Effect of silk fibroin on degradation and in vivo biocompatibility of poly (L-lactic-co-ε-caprolactone) electronspun nanofibrous scaffolds
10.3724/SP.J.1008.2015.00500
- Author:
Zi-Shen CHENG
1
Author Information
1. Department of Orthopedics, Changzheng Hospital, Second Military Medical University
- Publication Type:Journal Article
- Keywords:
Biocompatibility;
Degradation;
Foreign body giant cells;
Inflammation;
Macrophage;
Poly(L-lactic-co-ε-caprolactone);
Silk fibroin
- From:
Academic Journal of Second Military Medical University
2015;36(5):500-506
- CountryChina
- Language:Chinese
-
Abstract:
Objective To investigate the effect of silk fibroin (SF) on degradation and biocompatibility of poly (L-lactic acid-co-e-caprolactone) (P[LLA-CL]) in vivo. Methods The scaffolds of P(LLA-CL) (w/w=1:1) blended with 25% of SF (SF/P[LLA-CL]) and P(LLA-CL) were prepared by electrospinning. Both kinds of scaffolds were subcutaneously implanted in 45 6-month-old rats for up to 6 months to evaluate their degradation and biocompatibility characteristics. Results Pathological sections showed P(LLA-CL) scaffold become swollen and began to separate into different layers after 3 months, and then become broken after 6 months; while SF/P (LLA-CL) scaffold largely maintained its structure after 6 months. Immunohistochemical staining showed a large number of macrophages on the surface and in P(LLA-CL) scaffolds 1 month after implantation, and they could still be found 3 months after implantation, accompanied by foreign body giant cells; while no obvious macrophages or foreign body giant cells were found in SF/P(LLA-CL) scaffolds at different time points.
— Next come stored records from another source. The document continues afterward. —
(** Addresses printed with dots. *)
Lemma text6_v4_back s6 :
  length s6 = 16%nat -> bytes_ok s6 -> is_v4 (words_of s6) = true ->
  exists t, text6 s6 = Ok t /\ (length t <= 42)%nat /\ Forall addr_char t /\
    forall dst, (16 <= length dst)%nat -> pton_inet6 t dst = Ok (1, patch dst 0 s6).
Proof.
  intros Hl Hb Ev. destruct (words_back 8 s6 Hl Hb) as (H8 & Hw & _). unfold text6. rewrite Ev.
  destruct (is_v4_words _ H8 Ev) as (w5 & w6 & w7 & Ews & H5). rewrite mread_ok by lia. cbn [res_bind].
  pose proof (take_drop 12 s6) as Es. assert (Hq : exists b1 b2 b3 b4, drop 12 s6 = [b1; b2; b3; b4]).
  { assert (Hd : length (drop 12 s6) = 4%nat) by (rewrite length_drop, Hl; done).
    destruct (drop 12 s6) as [|b1 [|b2 [|b3 [|b4 [|]]]]]; try done. by exists b1, b2, b3, b4. }
  destruct Hq as (b1 & b2 & b3 & b4 & Eq). rewrite Eq in *. cbn [take].
  assert (Hb' : bytes_ok [b1; b2; b3; b4]) by (rewrite <-Eq; by apply Forall_drop).
  apply Forall_cons in Hb' as [B1 Hb']. apply Forall_cons in Hb' as [B2 Hb']. apply Forall_cons in Hb' as [B3 Hb']. apply Forall_cons in Hb' as [B4 _].
  assert (E67 : w6 = b1 * 256 + b2 /\ w7 = b3 * 256 + b4).
  { rewrite <-Es, (words_of_app _ _ 6) in Ews by (rewrite length_take, Hl; done). apply (f_equal (drop 6)) in Ews.
    rewrite drop_app_length' in Ews by (symmetry; apply (words_back 6); [rewrite length_take, Hl; done|by apply Forall_take]).
    cbn [words_of] in Ews. rewrite (proj1 (word_of_bytes b1 b2 B1 B2)), (proj1 (word_of_bytes b3 b4 B3 B4)) in Ews. by injection Ews as <- <-. }
  destruct E67 as [-> ->]. destruct (quad_text b1 b2 b3 b4 B1 B2 B3 B4) as [Hlen Hch].
  assert (Hch' : Forall addr_char (fmt_quad b1 b2 b3 b4)) by (eapply Forall_impl; [exact Hch|]; unfold addr_char; tauto).
  assert (Hhd : word (words_of s6) 5 = Ok w5) by (rewrite Ews; done). rewrite Hhd. cbn [res_bind].
  destruct H5 as [->| ->].
  - cbn [Z.eqb]. rewrite Z.eqb_refl, put_text_ok by (rewrite length_app; unfold BUF_SIZE; simpl; lia). eexists. split; [done|]. split; [simpl; lia|]. split.
    { do 2 (constructor; [right; by left|]). done. }
    intros dst Hdst. apply (pton_mapped []); try done; simpl; lia.
  - rewrite (proj2 (Z.eqb_neq 0xffff 0)) by lia. pose proof (fmt_x_len 0xffff ltac:(unfold is_word; lia)) as Hx.
    rewrite put_text_ok by (rewrite !length_app; unfold BUF_SIZE; simpl; lia). eexists. split; [done|]. split; [cbn [app]; cbn [length]; rewrite length_app; cbn [length]; lia|]. split.
    { do 2 (constructor; [right; by left|]). apply Forall_app. split; [by apply (Forall_hex_or _ (fmt_x 0xffff)); [left|apply fmt_x_spec; unfold is_word; lia]|].
      constructor; [right; by left|done]. }
    intros dst Hdst. pose proof (pton_mapped [0xffff] b1 b2 b3 b4 s6 dst B1 B2 B3 B4) as Hp. cbn [colons] in Hp. rewrite <-app_assoc in Hp.
    apply Hp; try done; [|simpl; lia]. constructor; [unfold is_word; lia|constructor].
Qed.
(** [self.step(action_n)]: [(reward, done, info_n['n'])]. *)
Definition step (e : Env.t) (action_n : list pyval)
  : Env.t * outcome (float * float * list Info) :=
  (* set action for each agent *)
  match decode_actions e action_n with
  | (e, Raise ex) => (e, Raise ex)
  | (e, Ret _) =>
      (* advance world state *)
      let e := advance_world e in
      (* record observation for each agent *)
      let locals := record_step e in
      let e := Env.set_obs_n e (map Some (StepLocals.obs_n locals)) in
      let e := Env.set_time e (Env.time e + 1)%Z in
      let done := done_flag (Env.time e) (Env.time_limit e) in
      (e, Ret (StepLocals.reward locals, done, StepLocals.info_n locals))
  end.

(** [self.reset(evaluate)] *)
Definition reset (e : Env.t) (evaluate : bool) : Env.t * outcome (list assembled) :=
  match Env.reset_callback e with
  | None => (e, Raise TypeError)
  | Some reset_callback =>
      (* reset world *)
      let e := Env.set_world e (reset_callback (Env.world e)) in
      let e := Env.set_time e 0%Z in
      let e := if negb evaluate
               then Env.set_num_episodes e (Env.num_episodes e + 1)
               else e in
      (e, get_obs e)
  end.

(** Successive calls of [step], one per element of [actions]; the values
    returned so far are lost when a call raises. *)
Fixpoint run_steps (e : Env.t) (actions : list (list pyval))
  : Env.t * outcome (list (float * float * list Info)) :=
  match actions with
  | [] => (e, Ret [])
  | action_n :: actions' =>
      match step e action_n with
      | (e', Raise ex) => (e', Raise ex)
      | (e', Ret r) =>
          match run_steps e' actions' with
          | (e'', Raise ex) => (e'', Raise ex)
          | (e'', Ret rs) => (e'', Ret (r :: rs))
          end
      end
  end.

(** ** Construction: [__init__], lines 97-168 *)

(** The loop of lines 126-155 over the policy agents of [todo]; [done]
    holds the agents already visited, so the world the observation
    callback sees is [done ++ todo].  Returns the agents, the action
    spaces and the observation spaces. *)
Fixpoint configure_spaces (discrete_action_space : bool)
    (observation_callback : option (Agent.t -> World.t -> list float))
    (world : World.t) (done todo : list Agent.t)
  : outcome (list Agent.t * list Space * list Space) :=
  match todo with
  | [] => Ret (done, [], [])
  | agent :: todo' =>
      if Agent.policy agent then
        act_space ← compose_action_space discrete_action_space world agent;
        (* observation space *)
        obs_dim ← match observation_callback with
                  | Some cb => Ret (length (cb agent (World.set_agents world (done ++ todo))))
                  | None => Raise TypeError
                  end;
        let agent' :=
          Agent.set_action agent
            (Action.mk (Action.u (Agent.action agent))
                       (PArr (np_zeros (World.dim_c world)))) in
        r ← configure_spaces discrete_action_space observation_callback world
              (done ++ [agent']) todo';
        let '(agents, action_space, observation_space) := r in
        Ret (agents,
             act_space :: action_space,
             Box neg_infinity infinity obs_dim :: observation_space)
      else
        configure_spaces discrete_action_space observation_callback world
          (done ++ [agent]) todo'
  end.

Definition __init__ (world : World.t) (world_step : World.t -> World.t)
    (reset_callback : option (World.t -> World.t))
    (reward_callback : option (Agent.t -> World.t -> float))
    (observation_callback : option (Agent.t -> World.t -> list float))
    (info_callback : option (Agent.t -> World.t -> Info))
    (done_callback : option (Agent.t -> World.t -> bool))
    (discrete_action_space discrete_action_input : bool) (time_limit : Z)
  : outcome Env.t :=
  let n := length (World.policy_agents world) in
  r ← configure_spaces discrete_action_space observation_callback world
        [] (World.agents world);
  let '(agents, action_space, observation_space) := r in
  Ret (Env.mk (World.set_agents world agents) world_step n
         reset_callback reward_callback observation_callback info_callback
         done_callback discrete_action_space discrete_action_input
         (* force_discrete_action, shared_reward *)
         (default false (World.discrete_action world))
         (default false (World.collaborative world))
         0%Z time_limit 0 action_space observation_space
         (replicate n None) n None None).

(** ** Available actions: lines 458-462 *)

(** [np.arange(n)] *)
Definition np_arange (n : nat) : list Z := map Z.of_nat (seq 0 n).

Definition get_avail_actions (e : Env.t) : list (list Z) :=
  map (fun _ => np_arange 5) (World.policy_agents (Env.world e)).

Definition get_avail_agent_actions (e : Env.t) (agent_id : nat) : list Z :=
  np_arange 5.

(** ** The batch adapter: [BatchMultiAgentEnv], lines 482-522 *)

(** [np.sum] of a list of integers. *)
Definition np_sum_nat (l : list nat) : nat := fold_left Nat.add l 0.

(** The property [n]: [np.sum([env.n for env in self.env_batch])]. *)
Definition batch_n (env_batch : list Env.t) : nat :=
  np_sum_nat (map Env.n env_batch).

(** The property [action_space]: [self.env_batch[0].action_space]. *)
Definition batch_action_space (env_batch : list Env.t) : outcome (list Space) :=
  env ← list_getitem env_batch 0;
  Ret (Env.action_space env).

(** [reset]: the loop [for env in self.env_batch: obs_n += env.reset()]
    from the observations [obs_n] gathered so far; the environments are
    reset in place, up to the first that raises.  The environments of a
    batch are taken to be distinct objects. *)
Fixpoint batch_reset_from (obs_n : list assembled) (env_batch : list Env.t)
  : list Env.t * outcome (list assembled) :=
  match env_batch with
  | [] => ([], Ret obs_n)
  | env :: env_batch' =>
      match reset env false with
      | (env', Raise ex) => (env' :: env_batch', Raise ex)
      | (env', Ret obs) =>
          let '(rest, r) := batch_reset_from (obs_n ++ obs) env_batch' in
          (env' :: rest, r)
      end
  end.

Definition batch_reset (env_batch : list Env.t)
  : list Env.t * outcome (list assembled) :=
  batch_reset_from [] env_batch.

(** * Notions used in the statements *)

(** The part of [_set_action] that follows the two initial writes. *)
Definition decode_segments (e : Env.t) (action : pyval) (agent : Agent.t)
    (action_space : Space) : SE Action.t unit :=
  action ← se_lift (segments_of action action_space);
  action ← (if Agent.movable agent
             then physical_action e agent action
             else mret action);
  action ← (if negb (Agent.silent agent)
             then communication_action e action
             else mret action);
  if length action =? 0 then mret tt else se_raise AssertionError.

(** The control fields of an agent once [_set_action] is over. *)
Definition u_after (e : Env.t) (action : pyval) (agent : Agent.t)
    (action_space : Space) : pyval :=
  Action.u (Agent.action (fst (_set_action e action agent action_space))).

Definition c_after (e : Env.t) (action : pyval) (agent : Agent.t)
    (action_space : Space) : pyval :=
  Action.c (Agent.action (fst (_set_action e action agent action_space))).

Definition is_MultiDiscrete (s : Space) : bool :=
  match s with
  | MultiDiscrete _ => true
  | _ => false
  end.

(** Follows the words of the specification (section 4.2, discrete-index
    mode): value 1 is the negative unit of axis 0, 2 the positive unit of
    axis 0, 3 the negative unit of axis 1, 4 the positive unit of axis 1,
    and value 0 is no movement. *)
Definition movement_table (dim_p : nat) (v : Z) : list float :=
  match v with
  | 1%Z => <[0 := (-1)%float]> (np_zeros dim_p)
  | 2%Z => <[0 := 1%float]> (np_zeros dim_p)
  | 3%Z => <[1 := (-1)%float]> (np_zeros dim_p)
  | 4%Z => <[1 := 1%float]> (np_zeros dim_p)
  | _ => np_zeros dim_p
  end.

(** The acceleration sensitivity of lines 279-281. *)
Definition sensitivity_of (agent : Agent.t) : float :=
  match Agent.accel agent with
  | Some accel => accel
  | None => 5.0%float
  end.

(** An agent whose unused control fields are zero vectors of the world's
    dimensions. *)
Definition controls_zeroed (world : World.t) (agent : Agent.t) : Prop :=
  (Agent.movable agent = false ->
   Action.u (Agent.action agent) = PArr (np_zeros (World.dim_p world))) /\
  (Agent.silent agent = true ->
   Action.c (Agent.action agent) = PArr (np_zeros (World.dim_c world))).

(** The convention of the specification (section 4.3): every position and
    every velocity of the world has two coordinates. *)
Definition two_dimensional (world : World.t) : Prop :=
  Forall (fun a => length (EntityState.p_pos (Agent.state a)) = 2 /\
                   length (EntityState.p_vel (Agent.state a)) = 2)
         (World.agents world) /\
  Forall (fun l => length (EntityState.p_pos (Landmark.state l)) = 2)
         (World.landmarks world).

(** The slices of [flat] between consecutive boundaries. *)
Fixpoint cut_at {A} (boundaries : list nat) (flat : list A) : list (list A) :=
  match boundaries with
  | lo :: ((hi :: _) as rest) => slice flat lo hi :: cut_at rest flat
  | _ => []
  end.

(** Follows the words of the specification (section 4.3): own position,
    own velocity, for every other agent the position of self minus that of
    the other, for every landmark its position minus that of self,
    concatenated in this order. *)
Definition flat_observation (world : World.t) (agent_id : nat)
  : outcome (list float) :=
  agent ← list_getitem (World.agents world) agent_id;
  rel ← relative_to_agents agent agent_id 0 (World.agents world);
  lms ← relative_landmarks agent (World.landmarks world);
  Ret (EntityState.p_pos (Agent.state agent)
       ++ EntityState.p_vel (Agent.state agent)
       ++ concat rel ++ concat lms).

(** The boundaries of the observation of a world of [n_agents] agents and
    [n_landmarks] landmarks. *)
Definition obs_boundaries (n_agents n_landmarks : nat) : list nat :=
  np_cumsum [0; 4; 2 * (n_agents - 1); 2 * n_landmarks].

(** The width of source segment [i] of a descriptor. *)
Definition seg_width (boundaries : list nat) (i : nat) : nat :=
  boundaries !!! (i + 1) - boundaries !!! i.

(** Position [p] of the destination lies in the slot of segment [i]. *)
Definition in_slot (tmap boundaries : list nat) (i p : nat) : Prop :=
  tmap !!! i <= p < tmap !!! i + seg_width boundaries i.

(** The positions and velocities of the agents, then the positions of the
    landmarks: the vector [get_state] concatenates. *)
Definition agents_block (world : World.t) : list float :=
  concat (map (fun a => EntityState.p_pos (Agent.state a)
                        ++ EntityState.p_vel (Agent.state a))
              (World.agents world)).

Definition landmarks_block (world : World.t) : list float :=
  concat (map (fun l => EntityState.p_pos (Landmark.state l))
              (World.landmarks world)).

(** [a'] is [a] with, at most, other control fields. *)
Definition same_but_controls (a a' : Agent.t) : Prop :=
  Agent.movable a' = Agent.movable a /\
  Agent.silent a' = Agent.silent a /\
  Agent.accel a' = Agent.accel a /\
  Agent.u_range a' = Agent.u_range a /\
  Agent.policy a' = Agent.policy a /\
  Agent.state a' = Agent.state a /\
  (Agent.policy a = false -> a' = a).

(** What line 155 does to an agent of the loop. *)
Definition with_zero_signal (dim_c : nat) (agent : Agent.t) : Agent.t :=
  if Agent.policy agent
  then Agent.set_action agent
         (Action.mk (Action.u (Agent.action agent)) (PArr (np_zeros dim_c)))
  else agent.

(** The agent can be given an action space. *)
Definition moves_or_speaks (agent : Agent.t) : Prop :=
  Agent.movable agent = true \/ Agent.silent agent = false.

(** A way of adding floats up: which are added, and in what grouping. *)
Inductive sum_tree : Type :=
| Leaf (x : float)
| Plus (l r : sum_tree).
Examination of inflammatory gene expression showed that TNF-α and IL-10 expression in P(LLA-CL) scaffolds was significantly higher than that in SF/P(LLA-CL) scaffolds 1 week after implantation (P<0. 05), the same was also true for TNF-α, IL-1β and IL-10 expression 1 month after implantation (P<0. 05), for TNF-α and IL-10 expression 2 months after implantation (P<0. 05), for TGF-β expression 3 months after implantation (P<0. 05%, and for IL-1β and TGF-β expression 6 months after implantation (P<0. 05%). Conclusion SF incorporation can delay degradation, reduce inflammation, and improve the biocompatibility of P(LLA-CL) scaffolds, which may provide reference for scaffold design in tissue engineering.